With President Donald Trump’s recent executive order banning travelers from seven predominantly Muslim and war-ridden countries, many fear the U.S. has not yet learned its lesson.
Alice Yang and Alan Christy, provosts of Stevenson and Cowell Colleges respectively, attended the commemoration to thank and learn from Mas Hashimoto and acknowledge the importance of America’s past. Hashimoto is a guest speaker in their Memories of WWII in the U.S. and Japan history course every year.
“It wasn’t that long ago,” Yang said. “[…] We both have students who’ve been terrorized because they’re afraid of what’s going to happen to their families, or what’s going to happen to them. A part of what we need to do as a university is reassure them that we have sources of support, and we will not let them be taken away without a fight.”
Watsonville Mayor Oscar Rios spoke of the city’s fear about Trump’s immigration policies and vowed to never let something like Japanese internment happen again.

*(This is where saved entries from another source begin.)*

(** X8. The position of a particle is a live view of its row: as soon as
    the array is rewritten in place, and before [update] is called, [pos]
    shows the new row, while the sphere is still where the old row put it. *)
Theorem pos_is_a_live_view (plt : option loc) (a s : loc) w
    (ps : Particles.t) w1 :
  Particles.__init__ plt a s w = Ret ps w1 ->
  exists rows,
    arr_xyz w !! a = Some rows /\
    forall rows' : list vec3, length rows' = length rows ->
      forall i p, Particles.__particles ps !! i = Some p ->
        exists old new sph,
          rows !! i = Some old /\ rows' !! i = Some new /\
          np.read (Particle.pos p) (overwrite a rows' w1)
            = Ret new (overwrite a rows' w1) /\
          spheres (overwrite a rows' w1) !! Particle.vsphere p = Some sph /\
          s_pos sph = old.
Proof.
  intros Hinit.
  destruct (collection_particles_have_defaults _ _ _ _ _ _ Hinit)
    as (rows & szs & Ha & Hs & Hps).
  apply Particles_init_inv in Hinit as (rows0 & _ & Ha0 & _ & Harr & _).
  rewrite Ha in Ha0. injection Ha0 as <-.
  exists rows. split; [done|]. intros rows' Hlen i p Hi.
  destruct (Hps i p Hi) as (xyz & sz & Hxyz & _ & Hpos & _ & _ & _ & _ & _ & Hsph).
  destruct (lookup_lt_is_Some_2 rows' i) as [new Hnew].
  { rewrite Hlen. by apply lookup_lt_Some in Hxyz. }
  exists xyz, new, (mkSphere xyz sz "gray" 8 None).
  split_and!; try done.
  rewrite Hpos. apply (read_ok _ _ rows'); [|exact Hnew].
  unfold overwrite. simpl. apply list_lookup_insert_eq.
  rewrite Harr. by apply lookup_lt_Some in Ha.
Qed.

(** ** What an iteration of [run] does to the spheres *)

Lemma moved_attrs : forall ps rest (sphs : list sphere) s sph',
  moved rest ps sphs !! s = Some sph' ->
  exists sph, sphs !! s = Some sph /\
    s_r sph' = s_r sph /\ s_c sph' = s_c sph /\
    s_res sph' = s_res sph /\ s_trail sph' = s_trail sph.
Proof.
  induction ps as [|q ps IH]; intros [|xyz rest] sphs s sph' Hs; simpl in Hs;
    try (by exists sph').
  apply IH in Hs as (sph1 & Hs1 & Hr & Hc & Hres & Ht).
  destruct (decide (s = Particle.vsphere q)) as [->|Hne].
  - rewrite list_lookup_alter_eq in Hs1.
    apply fmap_Some in Hs1 as (sph & Hsph & ->).
    exists sph. split; [exact Hsph|]. by split_and!.
  - rewrite list_lookup_alter_ne in Hs1 by done.
    exists sph1. by split_and!.
Qed.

“We are in a period where a lot of things are going on and we’re going to have to act,” Rios said. “We cannot sit back, we cannot sit on the side. We are going to have to react to the time and be able to start leading.”
Rios will hold an open forum for undocumented residents to ask the city council about the effect federal immigration policies may have on Watsonville’s undocumented population. The forum will attempt to ease fear about deportation and immigration policies.
WPD vowed not to aid federal agencies in immigration efforts, because Watsonville is a sanctuary city. Yet, WPD Chief David Honda urged the crowd to remain active and aware of current politics.
“If you don’t think this can happen again, then think twice,” Honda said. “We as a community, we really need to be vigilant. We cannot become complacent. […] And we need to be a vocal majority, not a silent majority.”
The candlelight vigil strung together healing and activism, with those who spoke of the arduous journey from home to barbed-wire barracks and those who called upon attendees to remember the injustice and to never forget.
“Maybe that was the lesson we’ve learned,” Hashimoto said. “We have to keep it up, not just this day, but every day. [That] ancestry is not a crime.”